Email is still a popular media for cybercriminals to defraud companies by phishing. Email phishing which targets a company is known as Email Business Compromise (BEC). BEC perpetrators send email while impersonating CEOs, vendors, or colleagues to deceive and lure recipients into wiring money or giving credential information. The most common types of BEC are:

– Invoice fraud
– Account takeover
– CEO or Executive Fraud
– Legal impersonation
– Data theft

The case of a Lithuanian man who defrauded Google and Facebook to reap 123 million US dollars was the tip of the iceberg in BEC cases. As quoted from ZDnet (20/03), Evaldas Rimasauskas sent an email to employees while impersonating as one of Google’s vendor. He urgently requested the employee to wire the pending payment. He used email address resembling that of the vendor to deceive the employee.

Read More: Phishing: How Fraudsters Hack Your Companies through Your Employees

The FBI Internet Crime Complaint Center issued a public service announcement regarding increasing BEC cases, which were rising by 136% from December 2016 to May 2018. The report also said that reported and potential global losses caused by BEC exceeded 12 billion US dollar.

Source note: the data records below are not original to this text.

(* ===== verification/WebsocketStreamProps.v ===== *)
(** Properties of the WebSocket stream: what is sent, how frames are reacted to, which
    messages are delivered, how the state moves, and the closing handshake. *)

From stdpp Require Import sets relations.
From S2P Require Import Prelude GoSlice GoIO ByteBuffer Codec Utf8 WebsocketFrame WebsocketWire WebsocketCodec CodecRoundTrip WebsocketStream WebsocketStreamSpec.

(** * The life of the state *)

Definition terminal (st : StreamState) : Prop :=
  st = StateClosedByPeer \/ st = StateCloseAcked \/ st = StateTerminated.

(** The transitions documented with [StreamState]. *)
Inductive moves : StreamState -> StreamState -> Prop :=
| closed_by_us : moves StateActive StateClosedByUs
| closed_by_peer : moves StateActive StateClosedByPeer
| close_acked : moves StateClosedByUs StateCloseAcked
| terminated st : st = StateActive \/ st = StateClosedByUs -> moves st StateTerminated.

Lemma terminal_stays st st' : terminal st -> rtc moves st st' -> st' = st.
Proof.
  intros Ht. induction 1 as [|st st1 st2 Hm _ IH]; [done|].
  destruct Hm as [| | |st Hs]; destruct Ht as [Ht|[Ht|Ht]]; try done; destruct Hs; congruence.
Qed.

(** The calls a client makes on a connected stream. *)
Inductive stream_op : Type :=
| DoFlush | DoWrite (b : list byte) (t : Z) | DoWriteFrame (f : Frame)
| DoClose (cc : Z) (reason : list byte) | DoNextFrame | DoNextMessage (rounds : nat) (b : list byte).

Section progress.
Context {P T : Type} `{GoRuntime} `{FramePool P} `{Reader T} `{Writer T}.
Context (genMask : nat -> list byte) (fuel : nat).
Implicit Types (s : Stream P T).

Definition apply_op s (op : stream_op) : res (Stream P T) :=
  match op with
  | DoFlush => '(s, _) ← Flush fuel s; Ret s
  | DoWrite b t => '(s, _) ← Stream_Write genMask fuel s b t; Ret s
  | DoWriteFrame f => '(s, _) ← WriteFrame genMask fuel s f; Ret s
  | DoClose cc reason => '(s, _) ← Stream_Close genMask fuel s cc reason; Ret s
  | DoNextFrame => '(s, _) ← NextFrame genMask fuel s; Ret s
  | DoNextMessage rounds b => '(s, _, _) ← NextMessage genMask fuel rounds s b; Ret s
  end.

Lemma prepareWrite_state s f s' : prepareWrite genMask s f = Ret s' -> state s' = state s.
Proof.
  unfold prepareWrite. case_decide; [|by intros [= <-]].
  intros E. by apply res_bind_inv in E as (g & _ & [= <-]).
Qed.

Lemma queueFrame_state s op p s' : queueFrame genMask s op p = Ret s' -> state s' = state s.
Proof.
  unfold queueFrame, AcquireFrame. destruct (pool_get (framePool s)) as [q f]. intros E.
  apply res_bind_inv in E as ([s1 f1] & E1 & E). apply res_bind_inv in E1 as (f2 & _ & [= <- <-]).
  apply res_bind_inv in E as (f3 & _ & E). apply res_bind_inv in E as (f4 & _ & E).
  apply res_bind_inv in E as (f5 & _ & E). by rewrite (prepareWrite_state _ _ _ E).
Qed.

Lemma Flush_loop_state l : forall s s' r, Flush_loop fuel s l = Ret (s', r) -> state s' = state s.
Proof.
  induction l as [|f l IH]; intros s s' r; cbn [Flush_loop]; [by intros [= <- _]|].
  intros E. apply res_bind_inv in E as ([s2 [n e2]] & E2 & E).
  assert (state s2 = state s) as Hs2.
  { unfold with_codecConn in E2. destruct (codecConn s) as [[c t]|]; [|done].
    by apply res_bind_inv in E2 as ([conn x] & _ & [= <- _]). }
  destruct e2; [by injection E as <- _|].
  apply res_bind_inv in E as (s3 & E3 & E). rewrite (IH _ _ _ E), <-Hs2.
  unfold releaseFrame in E3. by apply res_bind_inv in E3 as (g & _ & [= <-]).
Qed.

Lemma Flush_state s s' e : Flush fuel s = Ret (s', e) -> state s' = state s.
Proof.
  unfold Flush. intros E. apply res_bind_inv in E as ([s1 [fs e1]] & E & [= <- _]).
  exact (Flush_loop_state _ _ _ _ E).
Qed.

Lemma Close_moves s s' e cc reason :
  Stream_Close genMask fuel s cc reason = Ret (s', e) -> rtc moves (state s) (state s').
Proof.
  unfold Stream_Close. destruct (state s) eqn:Es; intros E;
    try (injection E as <- _; rewrite Es; constructor).
  apply res_bind_inv in E as (s1 & E1 & E). rewrite (Flush_state _ _ _ E).
  unfold prepareClose in E1. rewrite (queueFrame_state _ _ _ _ E1). simpl.
  apply rtc_once. constructor.
Qed.

Lemma handleControlFrame_moves s s' f e :
  handleControlFrame genMask s f = Ret (s', e) ->
  rtc moves (state s) (state s') /\ (e <> None -> state s' = state s).
Proof.
  unfold handleControlFrame. intros E. apply res_bind_inv in E as (fin & _ & E).
  destruct (negb fin); [injection E as <- _; by split|].
  apply res_bind_inv in E as (n & _ & E). case_decide; [injection E as <- _; by split|].
  apply res_bind_inv in E as (op & _ & E). case_decide.
  { case_decide; [|injection E as <- _; by split]. apply res_bind_inv in E as (p & _ & E).
    apply res_bind_inv in E as (s1 & Eq & [= <- _]). by rewrite (queueFrame_state _ _ _ _ Eq). }
  case_decide; [injection E as <- _; by split|]. case_decide; [|injection E as <- _; by split].
  destruct (state s) eqn:Es; try done; try (injection E as <- _; rewrite Es; by split).
  - apply res_bind_inv in E as (p & _ & E). apply res_bind_inv in E as (r & _ & E).
    apply res_bind_inv in E as (s1 & Eq & [= <- <-]). unfold prepareClose in Eq.
    rewrite (queueFrame_state _ _ _ _ Eq). split; [apply rtc_once; constructor|done].
  - injection E as <- <-. split; [apply rtc_once; constructor|done].
Qed.

Lemma handleFrame_moves s s' f e :
  canRead s = true -> handleFrame genMask s f = Ret (s', e) ->
  rtc moves (state s) (state s') /\ (e <> None -> state s' = StateClosedByUs).
Proof.
  unfold handleFrame. intros Hr E. apply res_bind_inv in E as (v & _ & E).
  apply res_bind_inv in E as ([s1 e1] & E1 & E).
  assert (rtc moves (state s) (state s1) /\ (e1 <> None -> state s1 = state s)) as [Hm He].
  { destruct v as [v|]; [by injection E1 as <- <-; split|].
    apply res_bind_inv in E1 as (op & _ & E1). destruct (IsControl op).
    - by apply handleControlFrame_moves in E1.
    - apply res_bind_inv in E1 as (x & _ & [= <- _]). by split. }
  destruct e1 as [e1|]; [|by injection E as <- <-].
  apply res_bind_inv in E as (s2 & E2 & [= <- <-]). unfold prepareClose in E2.
  rewrite (queueFrame_state _ _ _ _ E2). simpl. split; [|done].
  unfold canRead in Hr. destruct (state s); try done.
  apply rtc_once. constructor.
Qed.

Lemma canRead_state s : canRead s = true -> state s = StateActive \/ state s = StateClosedByUs.
Proof. unfold canRead. destruct (state s); by auto. Qed.

Lemma nextFrame_moves s s' f e :
  canRead s = true -> nextFrame genMask fuel s = Ret (s', (f, e)) ->
  rtc moves (state s) (state s')
  /\ (e = Some EOF -> state s' = StateTerminated \/ state s' = StateClosedByUs).
Proof.
  unfold nextFrame. intros Hr E. apply res_bind_inv in E as ([s1 [g e1]] & E1 & E).
  assert (state s1 = state s) as Hs1.
  { unfold with_codecConn in E1. destruct (codecConn s) as [[c t]|]; [|done].
    by apply res_bind_inv in E1 as ([conn x] & _ & [= <- _]). }
  pose proof (canRead_state s Hr) as Hst.
  apply res_bind_inv in E as ([s2 f2] & E2 & E). destruct e1 as [e1|].
  - injection E as <- _ <-. case_decide as Hd.
    + apply res_bind_inv in E2 as (h & _ & [= <- _]). split; [|by left].
      by apply rtc_once, terminated.
    + injection E2 as <- _. rewrite Hs1 in *. split; [done|]. intros [= ->].
      destruct Hd. split; [by destruct Hst as [-> | ->]|done].
  - rewrite decide_False in E2 by (by intros [_ ?]). injection E2 as <- <-.
    destruct g as [g|]; [|done]. apply res_bind_inv in E as ([s3 e3] & E3 & [= <- _ <-]).
    apply handleFrame_moves in E3 as [Hm He]; [|unfold canRead; by rewrite Hs1].
    rewrite Hs1 in Hm. split; [done|]. intros ->. right. by apply He.
Qed.
(* ===== verification/WebsocketAsync.v ===== *)
(** The asynchronous half of [src/codec/websocket/stream.go].

    Callbacks are defunctionalised: a continuation says what the code does when the
    operation it waits for calls back.  [perform] is the body of each function up to its
    calls, [resume] the completion of a pending transport operation; an event loop
    interleaves them.  Reading a message that way is shown to agree with [NextMessage]. *)

From S2P Require Import Prelude GoSlice GoIO ByteBuffer Codec WebsocketFrame WebsocketWire WebsocketCodec CodecRoundTrip WebsocketStream WebsocketStreamSpec WebsocketStreamProps.

(** * Continuations and calls *)

(** What an [AsyncFrameCallback] is: the user's, or the closure of [asyncNextMessage]. *)
Inductive frame_cont : Type :=
| UserFrame
| ForMessage (b : list byte) (readBytes : Z) (continuation : bool) (messageType : Z).

(** What a [func(err error)] is: the user's, the closure of [AsyncNextFrame], or the empty
    one given to [AsyncClose] on a message that is too big. *)
Inductive flush_cont : Type :=
| UserDone
| ThenFrame (k : frame_cont)
| Ignored.

(** Calls still to be made, innermost first. *)
Inductive call : Type :=
| AsyncFlush (k : flush_cont)
| Flushed (err : option error) (k : flush_cont)
| AsyncNextFrame (k : frame_cont)
| asyncNextFrame (k : frame_cont)
| FrameRead (err : option error) (f : option Frame) (k : frame_cont)
| GotFrame (err : option error) (f : option Frame) (k : frame_cont)
| AsyncClose (cc : Z) (reason : list byte) (k : flush_cont)
| AsyncWrite (b : list byte) (messageType : Z) (k : flush_cont)
| AsyncWriteFrame (f : Frame) (k : flush_cont).

(** A transport operation in flight. *)
Inductive pending : Type :=
| Writing (sent : Frame) (k : flush_cont)
| Reading (k : frame_cont).

(** The user's callbacks, as they are invoked. *)
Inductive event : Type :=
| Done (err : option error)
| FrameDone (err : option error) (f : option Frame)
| MessageDone (err : option error) (readBytes : Z) (messageType : Z) (b : list byte).
(* ===== verification/WebsocketLegal.v ===== *)
(** What a WebSocket stream may put on the wire: every frame in its queue is one RFC 6455
    allows an endpoint of its role to send, whatever calls are made and whatever the peer
    and the transport do. *)

From S2P Require Import Prelude GoSlice GoIO ByteBuffer Codec Utf8 WebsocketFrame WebsocketWire WebsocketCodec CodecRoundTrip WebsocketStream WebsocketStreamSpec WebsocketStreamProps WebsocketAsync.

(** * Legal frames *)

(** What may be sent in one frame: data, or a control frame of at most 125 bytes; a close
    frame carries a status code. *)
Definition sends (op n : Z) : Prop :=
  op = OpcodeText \/ op = OpcodeBinary \/ ((op = OpcodePing \/ op = OpcodePong) /\ n <= 125) \/
  (op = OpcodeClose /\ 2 <= n <= 125).

(** A final frame without reserved bits, masked by clients and only by them. *)
Definition legal (r : Role) (w : wire) : Prop :=
  first_fin (w_first w) = true /\ first_rsv (w_first w) = 0 /\ w_masked w = bool_decide (r = RoleClient) /\
  sends (first_opcode (w_first w)) (zlen (w_payload w)).

Definition legal_frame (r : Role) (f : Frame) : Prop := exists w, queued f w /\ legal r w.

Lemma sends_opcode op n : sends op n -> first_opcode (first_byte op) = op.
Proof.
  intros Hs. destruct (first_byte_fields op) as (_ & _ & ->).
  destruct Hs as [-> | [-> | [[[-> | ->] _] | [-> _]]]]; done.
Qed.

Lemma out_wire_legal r k op payload : sends op (zlen payload) -> legal r (out_wire r k op payload).
Proof.
  intros Hs. destruct (first_byte_fields op) as (Hf & Hr & _). unfold legal.
  destruct r; cbn [out_wire w_first w_payload w_masked w_mask]; rewrite ?length_xor_mask, (sends_opcode _ _ Hs); done.
Qed.

(** A frame an application hands to [WriteFrame]: one from [AcquireFrame], so with the
    masking bit of the role, with [FIN], an opcode and a payload set. *)
Definition drafted (r : Role) (f : Frame) : Prop :=
  exists op mk payload, queued f (Wire (first_byte op) mk payload) /\
    (r = RoleClient <-> is_Some mk) /\ sends op (zlen payload).

Section frames.
Context `{GoRuntime}.
Implicit Types (f : Frame).

Lemma prepared_legal r f rnd f' : drafted r f -> length rnd = 4%nat ->
  (if decide (r = RoleClient) then MaskPayload f rnd else Ret f) = Ret f' -> legal_frame r f'.
Proof.
  intros (op & mk & payload & ((Hf & Hok & Hl) & Hc) & Hmk & Hs) Hr E.
  destruct (first_byte_fields op) as (Hfin & Hrsv & _). case_decide as Hrole.
  - destruct (proj1 Hmk Hrole) as [k0 ->].
    destruct (MaskPayload_spec f _ k0 payload rnd Hf Hok Hr) as (g & E' & Hg & Hcg). rewrite E' in E. injection E as <-.
    set (k := if decide (payload = []) then k0 else rnd) in *.
    assert (length k = 4%nat) as Hk by (subst k; case_decide; [by apply Hok|done]).
    exists (out_wire RoleClient k op payload). split; [|subst r; by apply out_wire_legal].
    split; [|by rewrite Hcg]. split; [done|]. split; [|simpl; by rewrite length_xor_mask].
    split; simpl; [by intros ? [= <-]|]. rewrite length_xor_mask. cbn [w_payload] in Hl. lia.
  - injection E as <-. destruct mk as [k|]; [destruct Hrole; apply Hmk; by eexists|].
    exists (out_wire RoleServer [] op payload). split; [by split_and!|].
    destruct r; [done|by apply out_wire_legal].
Qed.
End frames.

(** * Decoded frames *)

Section decoding.
Context `{GoRuntime}.
Implicit Types (f g : Frame) (src : ByteBuffer).

Lemma index_same f g i x y : arr f = arr g -> index f i = Ret x -> index g i = Ret y -> x = y.
Proof. unfold index. intros ->. repeat case_decide; try done. by destruct (arr g !! _); intros; simplify_eq. Qed.

Lemma get_bits_same f g i m x y : arr f = arr g -> get_bits f i m = Ret x -> get_bits g i m = Ret y -> x = y.
Proof.
  intros Ha (a & Ea & [= <-])%res_bind_inv (b & Eb & [= <-])%res_bind_inv. by rewrite (index_same f g i a b Ha Ea Eb).
Qed.

Lemma reslice_same f g lo hi s t : arr f = arr g -> reslice f lo hi = Ret s -> reslice g lo hi = Ret t -> s = t.
Proof. unfold reslice, scap. intros ->. case_decide; [|done]. intros; simplify_eq. done. Qed.

Lemma PayloadLength_same f g n m : arr f = arr g -> PayloadLength f = Ret n -> PayloadLength g = Ret m -> n = m.
Proof.
  intros Ha (x & Ex & E)%res_bind_inv (y & Ey & E')%res_bind_inv. rewrite (get_bits_same f g _ _ x y Ha Ex Ey) in E.
  repeat case_decide; try (by simplify_eq);
    apply res_bind_inv in E as (s & Es & [= <-]), E' as (t & Et & [= <-]); by rewrite (reslice_same f g _ _ s t Ha Es Et).
Qed.

Lemma ext_same f g n m : arr f = arr g -> ExtendedPayloadLengthBytes f = Ret n -> ExtendedPayloadLengthBytes g = Ret m -> n = m.
Proof.
  intros Ha (x & Ex & [= <-])%res_bind_inv (y & Ey & [= <-])%res_bind_inv. by rewrite (get_bits_same f g _ _ x y Ha Ex Ey).
Qed.

Lemma masked_same f g n m : arr f = arr g -> IsMasked f = Ret n -> IsMasked g = Ret m -> n = m.
Proof.
  intros Ha (x & Ex & [= <-])%res_bind_inv (y & Ey & [= <-])%res_bind_inv. by rewrite (get_bits_same f g _ _ x y Ha Ex Ey).
Qed.

Lemma PayloadLength_low f n : PayloadLength f = Ret n -> - 2 ^ 63 <= n.
Proof.
  intros (x & (b & _ & [= <-])%res_bind_inv & E)%res_bind_inv. pose proof (b2z_range b).
  repeat case_decide.
  - apply res_bind_inv in E as (s & _ & [= <-]). pose proof (i64_is_int (be_decode (elems s))) as Hi. unfold is_int in Hi. lia.
  - apply res_bind_inv in E as (s & _ & [= <-]). pose proof (be_decode_bound (elems s)). lia.
  - injection E as <-. assert (0 <= Z.land (b2z b) bitmaskPayloadLength) by (apply Z.land_nonneg; lia). lia.
Qed.

(** All of [Decode] looks at the same bytes. *)
Lemma prepare_frame src n src' f : prepare src n = Ret (src', inr f) ->
  arr f = zdrop (si src) (arr (data src)) /\ slen f = n /\ si src' = si src /\ data src' = data src.
Proof.
  intros ([b err] & E & E')%res_bind_inv. destruct err; [done|].
  apply res_bind_inv in E' as (d & Ed & E'). apply res_bind_inv in E' as (g & Eg & [= <- <-]).
  assert (si b = si src /\ data b = data src) as [Hsi Hd].
  { unfold PrepareRead in E. apply res_bind_inv in E as (l & _ & E). cbn zeta in E.
    case_decide; [|by injection E as <-]. apply res_bind_inv in E as (wl & _ & E).
    case_decide; [|done]. injection E as <-. unfold Commit. by case_decide. }
  unfold reslice in Ed, Eg. destruct (decide _) in Ed; [|done]. injection Ed as <-.
  destruct (decide _) in Eg; [|done]. injection Eg as <-. cbn [arr slen]. rewrite Hsi, Hd. split_and!; [done|lia|done|done].
Qed.

(** A frame whose payload is what its header says, when that is a control frame's. *)
Definition measured f : Prop :=
  forall n p, PayloadLength f = Ret n -> n <= 125 -> Payload f = Ret p -> zlen (elems p) <= 125.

A survey by Trend Micro, a provider of cybersecurity solutions, found that compared to the previous year, the number of BEC attacks globally increased by 28% in 2018. In Southeast Asia, in particular, around 27.3% of BEC incidents occurred in Singapore, 26.1% in Malaysia, and 25% in Indonesia.

Regarding this issue, companies are strongly advised to provide their employees with prevention training and to raise awareness of BEC threat as part of their security system. Also, companies need to establish a culture of open communication so that employees will be more encouraged to report when they spot red flags pertaining to BEC.